「わかっちゃいるけどやめられない」を脱することができるのか

 現代ビジネス編集長体験記  「デジタルは人を健康にするのか」 Vol.1
瀬尾傑(現代ビジネス編集長)

 そして血液検査の結果を含めた判定コメントには、「肥満を認めます。食生活・運動量などに注意して標準体重に近づける努力をしてください。」と印字されている。

 さらに丁寧なことに、厚生部の担当者が手書きでその横に、「これ以上の体重増加には気をつけましょう」などと書いて、わざわざ「麻生」という印鑑まで押してくれている。
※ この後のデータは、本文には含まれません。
(* ===== verification/Commands.v ===== *)
(** * The commands ([cmd/swarm/main.go], [cmd/init-treasury/main.go],
      [cmd/seed-nodes/main.go], [parser.go], [internal/db/migrate.go], [db.go])

    How the swarm comes up: the configuration, the migrations, the pool, the
    treasuries, Redis and the chain clients, in the order of [run]; the two
    commands that fill the table of agents before it does.  What the drivers
    make of their URLs is an argument. *)
From Stdlib Require Import ZArith Lia Floats.
From stdpp Require Import base list strings gmap.
From S2P Require Import Prelude GoBase GoFmt GoFloat Encodings Security Wallets Registry Llm Feeds ChainClients Database Config.
Set Warnings "-inexact-float".
Open Scope Z_scope.
Open Scope go_scope.

(** ** The database's URLs ([internal/db/migrate.go], [db.go]) *)

(** [stripScheme]: a scheme with nothing after it stays. *)
Definition stripScheme (url : string) : string :=
  if (str_len "postgres://" <? str_len url) && HasPrefix url "postgres://" then TrimPrefix url "postgres://"
  else if (str_len "postgresql://" <? str_len url) && HasPrefix url "postgresql://" then TrimPrefix url "postgresql://"
  else url.

(** What golang-migrate, pgx and go-redis make of a URL; a migration changes the
    database. *)
Record Drivers (Db : Type) := {
  iofs_New : option gerror;
  NewWithSourceInstance : string -> option gerror;
  Up : string -> Db -> option gerror * Db;
  ParseConfig : string -> option gerror;
  NewWithConfig : string -> option gerror;
  Ping : string -> option gerror;
  redis_ParseURL : string -> option gerror;
  redis_Ping : string -> option gerror;
  DialContext : string -> option gerror;
}.
Arguments iofs_New {_} _.
Arguments NewWithSourceInstance {_} _ _.
Arguments Up {_} _ _ _.
Arguments ParseConfig {_} _ _.
Arguments NewWithConfig {_} _ _.
Arguments Ping {_} _ _.
Arguments redis_ParseURL {_} _ _.
Arguments redis_Ping {_} _ _.
Arguments DialContext {_} _ _.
 仕事とはいえ、私の健康をこれほど気遣ってくれるとは、ありがたい話だ。厚生部の麻生さん、どうもありがとう。

 しかし、おっしゃることはごもっともだが、だからといって「じゃあ今日からダイエット」という気にはなかなかなれない。

 テレビを見てるときに「早く勉強しなさい」と親に注意されて、二つ返事ですぐ机に向かう子供が世の中にいるだろうか。むしろ勉強なんかするもんか、そう意地になるのではないか。必ずしも正論が人を動かすとは限らないのである。

 そもそも「肥満を認めます」などと医者に認定してもらわなくても、自分だってわかっている。「標準体重に近づける努力をしてください」なんて書かれても、標準体重っていくらなのかを知らない。え、63.9キロ!?それは無理だろう。22キロ減はなんてありえない。こちらは力石徹じゃないのだから、と言い訳したくなる。

 わかっちゃいるけどやめられない、と青島幸男が書き、植木等が唄っていたではないか。その悲しい性(さが)こそが、物語をつくり、文学を生むのである。編集者の端くれとして、その業を背負っていても仕方があるまい。

 さらに開き直っていえば、私自身はたとえ太っていようと、外見上はあまり気にしない。人間は中身で勝負だ!と(自分に都合よく)思っているからである。いまさら女性にもてたいわけではないし、いや、ホンネをいえばちょっとはもてたいが、まあそのために苦労してダイエットしたいとまでは考えない。

イラクで死ぬならいいけれど

 とはいえ冷静になれば、45歳になってこの体重では健康にいいことは何もない。いくら(仮に)仕事ができようが、底なしで酒が飲めようが、カラオケで劇団四季のオペラ座の怪人が歌えようが、体を壊しては元も子もない。

 突然だが、私は以前、イラクで死にかけたことがある。イラク戦争の直後、コラムニストの勝谷誠彦さんとヨルダンのアンマンから車でバクダッドに向かう途中、自動小銃を持った複数のイラク人に襲われたのである。